» PROBLEM TO WORK ON
Lines to restate from the data below: from the one containing "assert (match a_commit" to the one containing "- cbn [mbind", both included. Give them again exactly, and only them.

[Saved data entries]

(** Reopening the engine of a log gives the same log. *)
Lemma new_rep l a s : log_rep l a →
  log_new (engine l) s = Ok {| engine := engine l; last_index := last_index l;
    last_term := last_term l; commit_index := commit_index l; commit_term := commit_term l;
    sync := s |}.
Proof.
  intros Hr. pose proof Hr as (He & Hs & Hlen & Hli & Hlt & Hc). unfold log_new.
  rewrite entry_prefix_ok. cbn [mbind res_bind]. rewrite scan_prefix_law by done.
  rewrite (entry_items l a _ (Unbounded, Unbounded) Hr).
  2:{ intros k Hk. rewrite in_prefix_range. cbn [key_bytes log_key]. split.
      - intros [r [= Hx _]]. destruct k; try done. eauto.
      - intros (i & -> & _). by eexists. }
  assert (List.filter (λ p : N * (N * option bytes), in_range N.compare (Unbounded, Unbounded) p.1)
    (pairs (a_entries a)) = pairs (a_entries a)) as ->.
  { generalize (pairs (a_entries a)). intros ps. by induction ps as [|p ps IH]; cbn; [|f_equal]. }
  cbn [mbind res_bind]. rewrite !last_map.
  assert (last (pairs (a_entries a)) = (λ p, (a_length a, p)) <$> last (a_entries a)) as ->.
  { unfold pairs, a_length. induction (a_entries a) as [|p es _] using rev_ind; [done|].
    rewrite imap_app, last_snoc, length_app. cbn. rewrite last_snoc. cbn. do 2 f_equal. lia. }
  rewrite log_encode_valid by done.
  assert (match a_commit a with Some v => v | None => (0, 0) end = get_commit_index l) as Hci.
  { rewrite Hc. by destruct (a_commit a). }
  unfold get_commit_index in Hci.
  assert (∀ li lt, (li, lt) = (last_index l, last_term l) →
    (let '(o, e) := eng_get (key_bytes KCommitIndex) (engine l) in
     o ← o; '(ci, ct) ← match o with Some v => bin_deserialize (A:=N * N) v | None => Ok (0, 0) end;
     Ok {| engine := e; last_index := li; last_term := lt;
           commit_index := ci; commit_term := ct; sync := s |})
    = Ok {| engine := engine l; last_index := last_index l; last_term := last_term l;
            commit_index := commit_index l; commit_term := commit_term l; sync := s |}) as Hrest.
  { intros li lt [= -> ->]. rewrite (get_stored KCommitIndex _ (a_key a)) by done. cbn [a_key].
    destruct (a_commit a) as [[ci ct]|]; cbn [fmap option_fmap option_map mbind res_bind].
    - rewrite bin_roundtrip. cbn [mbind res_bind]. by injection Hci as -> ->.
    - cbn [mbind res_bind]. by injection Hci as <- <-. }
  destruct (last (a_entries a)) as [[t c]|] eqn:El; cbn [fmap option_fmap option_map mbind res_bind fst snd].
  - rewrite decode_item by done. cbn [mbind res_bind index term mk_entry fst].
    apply Hrest. rewrite Hli, Hlt, ?El. done.
  - apply Hrest. rewrite Hli, Hlt, ?El. apply last_None in El. unfold a_length. by rewrite El.
Qed.
End rep.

» ANSWER TO THE EXERCISE
  assert (match a_commit a with Some v => v | None => (0, 0) end = get_commit_index l) as Hci.
  { rewrite Hc. by destruct (a_commit a). }
  unfold get_commit_index in Hci.
  assert (∀ li lt, (li, lt) = (last_index l, last_term l) →
    (let '(o, e) := eng_get (key_bytes KCommitIndex) (engine l) in
     o ← o; '(ci, ct) ← match o with Some v => bin_deserialize (A:=N * N) v | None => Ok (0, 0) end;
     Ok {| engine := e; last_index := li; last_term := lt;
           commit_index := ci; commit_term := ct; sync := s |})
    = Ok {| engine := engine l; last_index := last_index l; last_term := last_term l;
            commit_index := commit_index l; commit_term := commit_term l; sync := s |}) as Hrest.
  { intros li lt [= -> ->]. rewrite (get_stored KCommitIndex _ (a_key a)) by done. cbn [a_key].
    destruct (a_commit a) as [[ci ct]|]; cbn [fmap option_fmap option_map mbind res_bind].
    - rewrite bin_roundtrip. cbn [mbind res_bind]. by injection Hci as -> ->.
    - cbn [mbind res_bind]. by injection Hci as <- <-. }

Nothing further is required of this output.